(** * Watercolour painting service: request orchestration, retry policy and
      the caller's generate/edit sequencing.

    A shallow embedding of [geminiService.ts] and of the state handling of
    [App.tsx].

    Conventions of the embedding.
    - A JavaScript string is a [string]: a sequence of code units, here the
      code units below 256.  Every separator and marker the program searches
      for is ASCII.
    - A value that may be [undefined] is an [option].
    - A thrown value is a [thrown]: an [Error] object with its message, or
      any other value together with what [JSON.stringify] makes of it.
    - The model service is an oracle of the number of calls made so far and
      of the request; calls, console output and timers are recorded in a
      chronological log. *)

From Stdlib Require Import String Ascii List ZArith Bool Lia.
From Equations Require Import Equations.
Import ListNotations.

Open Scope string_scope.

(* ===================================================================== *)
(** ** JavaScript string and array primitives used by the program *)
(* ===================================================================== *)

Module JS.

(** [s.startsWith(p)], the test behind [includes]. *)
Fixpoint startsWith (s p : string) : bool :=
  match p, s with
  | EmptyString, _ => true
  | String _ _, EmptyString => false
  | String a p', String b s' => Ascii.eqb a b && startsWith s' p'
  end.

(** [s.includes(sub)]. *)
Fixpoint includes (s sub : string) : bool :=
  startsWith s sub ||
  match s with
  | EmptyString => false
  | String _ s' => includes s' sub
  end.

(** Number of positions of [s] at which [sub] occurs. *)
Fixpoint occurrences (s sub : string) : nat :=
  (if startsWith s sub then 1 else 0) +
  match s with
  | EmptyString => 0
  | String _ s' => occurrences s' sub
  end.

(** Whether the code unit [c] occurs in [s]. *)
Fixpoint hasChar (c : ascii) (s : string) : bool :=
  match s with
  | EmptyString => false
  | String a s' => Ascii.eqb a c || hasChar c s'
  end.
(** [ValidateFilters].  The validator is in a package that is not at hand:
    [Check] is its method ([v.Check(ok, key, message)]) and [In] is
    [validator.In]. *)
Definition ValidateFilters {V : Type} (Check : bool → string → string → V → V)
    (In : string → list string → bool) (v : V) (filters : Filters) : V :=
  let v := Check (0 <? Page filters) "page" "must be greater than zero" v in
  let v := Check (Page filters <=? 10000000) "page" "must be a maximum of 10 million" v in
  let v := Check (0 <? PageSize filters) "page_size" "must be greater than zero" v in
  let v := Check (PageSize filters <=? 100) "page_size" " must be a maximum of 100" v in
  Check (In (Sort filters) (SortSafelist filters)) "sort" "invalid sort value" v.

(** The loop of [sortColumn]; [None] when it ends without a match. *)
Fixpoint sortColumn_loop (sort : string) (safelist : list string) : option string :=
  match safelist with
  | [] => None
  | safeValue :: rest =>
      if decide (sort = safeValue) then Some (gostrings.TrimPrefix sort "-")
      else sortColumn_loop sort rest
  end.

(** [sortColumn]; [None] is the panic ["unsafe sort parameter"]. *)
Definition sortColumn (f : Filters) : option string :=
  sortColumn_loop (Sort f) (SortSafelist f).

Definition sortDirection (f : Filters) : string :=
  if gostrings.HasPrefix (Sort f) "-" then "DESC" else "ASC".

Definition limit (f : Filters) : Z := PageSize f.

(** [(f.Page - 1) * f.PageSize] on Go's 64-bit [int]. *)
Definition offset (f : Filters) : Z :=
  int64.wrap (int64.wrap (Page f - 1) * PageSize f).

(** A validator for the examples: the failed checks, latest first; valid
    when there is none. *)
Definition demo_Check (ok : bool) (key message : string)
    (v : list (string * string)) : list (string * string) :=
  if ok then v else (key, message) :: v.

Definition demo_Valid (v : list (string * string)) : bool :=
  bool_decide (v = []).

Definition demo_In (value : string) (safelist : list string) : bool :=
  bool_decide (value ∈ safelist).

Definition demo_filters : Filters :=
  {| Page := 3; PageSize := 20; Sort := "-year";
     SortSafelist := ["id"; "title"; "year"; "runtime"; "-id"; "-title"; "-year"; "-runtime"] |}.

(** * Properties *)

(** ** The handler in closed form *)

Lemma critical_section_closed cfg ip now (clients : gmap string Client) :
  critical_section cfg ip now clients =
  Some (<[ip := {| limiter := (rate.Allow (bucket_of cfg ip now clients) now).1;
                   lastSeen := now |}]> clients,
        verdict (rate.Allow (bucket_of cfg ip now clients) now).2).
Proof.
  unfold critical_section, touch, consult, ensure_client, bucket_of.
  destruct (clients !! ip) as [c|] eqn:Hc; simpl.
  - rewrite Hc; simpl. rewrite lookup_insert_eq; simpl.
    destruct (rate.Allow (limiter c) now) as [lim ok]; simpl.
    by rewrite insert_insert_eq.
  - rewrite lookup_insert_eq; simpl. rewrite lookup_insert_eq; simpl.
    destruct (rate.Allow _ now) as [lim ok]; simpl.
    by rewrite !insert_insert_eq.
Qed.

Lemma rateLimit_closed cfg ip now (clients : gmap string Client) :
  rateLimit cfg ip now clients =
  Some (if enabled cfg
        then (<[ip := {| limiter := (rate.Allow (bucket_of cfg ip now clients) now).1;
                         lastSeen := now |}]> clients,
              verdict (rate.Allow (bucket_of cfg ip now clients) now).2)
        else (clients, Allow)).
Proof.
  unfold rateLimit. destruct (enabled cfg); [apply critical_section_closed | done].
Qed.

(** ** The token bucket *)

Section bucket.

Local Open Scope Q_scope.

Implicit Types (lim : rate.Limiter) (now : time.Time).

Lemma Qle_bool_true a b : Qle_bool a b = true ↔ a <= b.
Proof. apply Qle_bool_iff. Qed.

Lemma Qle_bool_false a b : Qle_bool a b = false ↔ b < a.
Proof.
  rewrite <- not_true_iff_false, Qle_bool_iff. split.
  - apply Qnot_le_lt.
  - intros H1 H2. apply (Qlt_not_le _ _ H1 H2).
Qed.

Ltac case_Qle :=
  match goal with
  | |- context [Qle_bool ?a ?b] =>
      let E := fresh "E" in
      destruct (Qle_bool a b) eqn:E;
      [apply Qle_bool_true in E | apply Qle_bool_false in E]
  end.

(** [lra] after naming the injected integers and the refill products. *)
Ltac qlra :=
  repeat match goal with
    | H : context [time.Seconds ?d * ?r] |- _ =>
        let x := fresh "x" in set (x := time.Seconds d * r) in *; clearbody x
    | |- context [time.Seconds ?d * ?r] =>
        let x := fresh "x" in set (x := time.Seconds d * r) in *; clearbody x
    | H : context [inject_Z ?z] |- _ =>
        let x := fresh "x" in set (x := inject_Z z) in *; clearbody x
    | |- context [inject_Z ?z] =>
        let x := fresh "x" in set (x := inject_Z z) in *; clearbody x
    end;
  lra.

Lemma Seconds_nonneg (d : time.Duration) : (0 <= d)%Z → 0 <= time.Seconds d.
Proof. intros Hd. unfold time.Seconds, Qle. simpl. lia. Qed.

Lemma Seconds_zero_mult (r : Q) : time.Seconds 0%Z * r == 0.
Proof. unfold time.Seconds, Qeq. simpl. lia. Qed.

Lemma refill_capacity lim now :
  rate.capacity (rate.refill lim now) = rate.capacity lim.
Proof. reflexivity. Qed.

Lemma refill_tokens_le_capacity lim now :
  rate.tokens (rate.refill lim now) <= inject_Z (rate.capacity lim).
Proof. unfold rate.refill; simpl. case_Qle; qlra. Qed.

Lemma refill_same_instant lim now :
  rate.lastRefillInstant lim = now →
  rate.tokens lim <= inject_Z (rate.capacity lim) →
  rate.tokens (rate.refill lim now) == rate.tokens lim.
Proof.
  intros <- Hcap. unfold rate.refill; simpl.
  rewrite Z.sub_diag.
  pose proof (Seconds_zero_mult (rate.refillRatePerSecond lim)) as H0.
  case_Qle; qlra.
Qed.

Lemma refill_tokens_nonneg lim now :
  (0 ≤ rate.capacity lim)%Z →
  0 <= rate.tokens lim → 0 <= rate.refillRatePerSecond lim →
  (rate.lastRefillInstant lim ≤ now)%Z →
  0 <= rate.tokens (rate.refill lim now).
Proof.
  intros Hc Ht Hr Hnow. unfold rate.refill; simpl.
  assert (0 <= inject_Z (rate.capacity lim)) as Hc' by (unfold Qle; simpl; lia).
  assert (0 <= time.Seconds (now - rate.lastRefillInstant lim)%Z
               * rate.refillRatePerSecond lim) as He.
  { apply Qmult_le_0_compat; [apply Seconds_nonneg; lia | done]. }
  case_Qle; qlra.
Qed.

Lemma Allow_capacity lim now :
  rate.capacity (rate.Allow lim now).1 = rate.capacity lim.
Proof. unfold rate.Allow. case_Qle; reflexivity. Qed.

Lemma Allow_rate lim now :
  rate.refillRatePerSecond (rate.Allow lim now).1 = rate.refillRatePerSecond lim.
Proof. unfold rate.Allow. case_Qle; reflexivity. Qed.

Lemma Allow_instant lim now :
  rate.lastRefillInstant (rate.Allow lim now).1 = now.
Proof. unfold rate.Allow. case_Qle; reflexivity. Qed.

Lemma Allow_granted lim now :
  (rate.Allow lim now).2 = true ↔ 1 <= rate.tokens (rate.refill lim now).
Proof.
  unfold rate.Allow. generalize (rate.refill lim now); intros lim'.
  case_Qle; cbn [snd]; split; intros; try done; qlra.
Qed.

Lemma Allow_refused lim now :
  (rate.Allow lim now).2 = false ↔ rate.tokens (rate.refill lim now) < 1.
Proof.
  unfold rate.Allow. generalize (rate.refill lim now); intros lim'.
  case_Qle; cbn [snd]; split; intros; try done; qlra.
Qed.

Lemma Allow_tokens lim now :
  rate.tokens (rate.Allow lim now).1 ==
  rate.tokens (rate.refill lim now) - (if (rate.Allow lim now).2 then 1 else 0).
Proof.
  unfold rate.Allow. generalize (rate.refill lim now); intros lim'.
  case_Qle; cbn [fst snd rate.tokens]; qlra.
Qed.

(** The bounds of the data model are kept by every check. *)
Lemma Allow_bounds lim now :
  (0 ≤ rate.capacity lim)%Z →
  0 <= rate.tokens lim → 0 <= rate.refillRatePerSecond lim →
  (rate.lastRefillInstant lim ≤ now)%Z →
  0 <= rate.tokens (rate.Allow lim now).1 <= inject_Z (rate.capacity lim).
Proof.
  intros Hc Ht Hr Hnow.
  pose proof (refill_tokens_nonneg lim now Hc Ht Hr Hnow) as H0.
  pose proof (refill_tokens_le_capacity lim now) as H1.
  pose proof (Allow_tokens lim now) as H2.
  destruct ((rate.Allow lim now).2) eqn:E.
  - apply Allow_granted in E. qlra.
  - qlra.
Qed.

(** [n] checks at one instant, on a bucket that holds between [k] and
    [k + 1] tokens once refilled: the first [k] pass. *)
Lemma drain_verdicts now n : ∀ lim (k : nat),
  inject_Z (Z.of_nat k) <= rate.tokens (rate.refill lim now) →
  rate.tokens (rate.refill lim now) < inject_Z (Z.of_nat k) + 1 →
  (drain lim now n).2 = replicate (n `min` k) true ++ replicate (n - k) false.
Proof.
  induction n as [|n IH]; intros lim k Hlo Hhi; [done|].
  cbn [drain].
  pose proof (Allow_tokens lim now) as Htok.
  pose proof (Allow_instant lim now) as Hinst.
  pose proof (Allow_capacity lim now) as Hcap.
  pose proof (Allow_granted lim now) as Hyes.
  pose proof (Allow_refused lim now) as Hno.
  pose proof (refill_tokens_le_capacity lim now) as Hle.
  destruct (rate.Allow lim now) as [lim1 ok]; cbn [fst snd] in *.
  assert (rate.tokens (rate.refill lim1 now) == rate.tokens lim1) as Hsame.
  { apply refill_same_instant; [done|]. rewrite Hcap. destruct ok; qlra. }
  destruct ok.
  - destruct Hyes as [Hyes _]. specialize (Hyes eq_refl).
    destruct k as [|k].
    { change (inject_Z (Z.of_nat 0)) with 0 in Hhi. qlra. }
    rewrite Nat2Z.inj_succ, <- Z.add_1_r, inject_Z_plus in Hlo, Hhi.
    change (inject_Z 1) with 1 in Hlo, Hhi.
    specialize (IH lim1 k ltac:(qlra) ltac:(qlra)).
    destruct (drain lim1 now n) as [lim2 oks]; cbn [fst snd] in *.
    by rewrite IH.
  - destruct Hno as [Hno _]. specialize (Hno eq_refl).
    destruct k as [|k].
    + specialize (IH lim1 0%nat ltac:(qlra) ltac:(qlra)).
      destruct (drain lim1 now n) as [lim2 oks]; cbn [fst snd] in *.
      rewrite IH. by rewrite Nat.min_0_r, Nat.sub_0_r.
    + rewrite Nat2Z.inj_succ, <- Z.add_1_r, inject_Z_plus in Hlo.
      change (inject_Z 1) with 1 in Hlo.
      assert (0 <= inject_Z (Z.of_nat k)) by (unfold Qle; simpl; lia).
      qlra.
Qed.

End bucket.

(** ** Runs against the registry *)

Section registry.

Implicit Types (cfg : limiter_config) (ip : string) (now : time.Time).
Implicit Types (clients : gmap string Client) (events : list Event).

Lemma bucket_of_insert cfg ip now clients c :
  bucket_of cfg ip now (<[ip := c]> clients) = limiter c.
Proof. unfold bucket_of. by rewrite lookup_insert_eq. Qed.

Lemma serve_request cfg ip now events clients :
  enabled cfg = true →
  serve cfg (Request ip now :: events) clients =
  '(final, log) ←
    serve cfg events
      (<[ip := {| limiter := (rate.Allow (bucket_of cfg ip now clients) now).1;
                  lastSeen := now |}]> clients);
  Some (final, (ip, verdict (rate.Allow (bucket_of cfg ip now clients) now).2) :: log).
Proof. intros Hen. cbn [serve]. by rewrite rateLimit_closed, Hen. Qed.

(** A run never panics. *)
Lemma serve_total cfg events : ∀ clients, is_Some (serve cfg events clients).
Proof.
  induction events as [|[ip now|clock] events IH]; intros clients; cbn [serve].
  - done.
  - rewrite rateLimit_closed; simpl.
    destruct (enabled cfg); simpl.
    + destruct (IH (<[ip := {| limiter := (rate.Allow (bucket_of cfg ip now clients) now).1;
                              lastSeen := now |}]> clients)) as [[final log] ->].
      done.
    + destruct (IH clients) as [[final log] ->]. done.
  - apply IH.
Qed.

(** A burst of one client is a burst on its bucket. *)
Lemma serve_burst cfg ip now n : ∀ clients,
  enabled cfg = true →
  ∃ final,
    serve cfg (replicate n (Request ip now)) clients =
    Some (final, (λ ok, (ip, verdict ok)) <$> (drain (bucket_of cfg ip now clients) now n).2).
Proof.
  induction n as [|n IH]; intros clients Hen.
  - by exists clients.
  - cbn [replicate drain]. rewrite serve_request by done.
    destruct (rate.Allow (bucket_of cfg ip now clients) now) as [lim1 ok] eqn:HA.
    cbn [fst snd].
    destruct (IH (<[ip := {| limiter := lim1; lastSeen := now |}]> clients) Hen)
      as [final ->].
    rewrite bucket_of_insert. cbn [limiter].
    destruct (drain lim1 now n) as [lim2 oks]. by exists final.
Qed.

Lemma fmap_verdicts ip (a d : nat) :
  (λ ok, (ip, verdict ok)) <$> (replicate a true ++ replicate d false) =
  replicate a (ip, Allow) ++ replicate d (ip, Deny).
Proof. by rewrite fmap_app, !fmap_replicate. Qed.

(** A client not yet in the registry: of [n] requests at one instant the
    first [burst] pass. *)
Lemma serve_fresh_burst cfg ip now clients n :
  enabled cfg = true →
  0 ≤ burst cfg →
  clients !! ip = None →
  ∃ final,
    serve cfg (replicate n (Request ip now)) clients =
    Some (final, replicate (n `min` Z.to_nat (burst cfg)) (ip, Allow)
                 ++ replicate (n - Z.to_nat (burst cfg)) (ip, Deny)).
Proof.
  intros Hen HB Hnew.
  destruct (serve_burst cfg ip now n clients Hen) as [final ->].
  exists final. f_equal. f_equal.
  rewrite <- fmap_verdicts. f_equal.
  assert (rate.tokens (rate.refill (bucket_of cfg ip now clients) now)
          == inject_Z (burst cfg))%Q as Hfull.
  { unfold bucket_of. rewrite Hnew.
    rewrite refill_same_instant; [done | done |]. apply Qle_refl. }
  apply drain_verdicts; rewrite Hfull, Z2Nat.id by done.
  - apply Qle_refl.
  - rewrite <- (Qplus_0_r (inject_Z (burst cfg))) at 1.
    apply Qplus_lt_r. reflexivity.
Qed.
================
Search the preceding listing for "year", then copy every line that holds it.

• Answer space:
  {| Page := 3; PageSize := 20; Sort := "-year";
     SortSafelist := ["id"; "title"; "year"; "runtime"; "-id"; "-title"; "-year"; "-runtime"] |}.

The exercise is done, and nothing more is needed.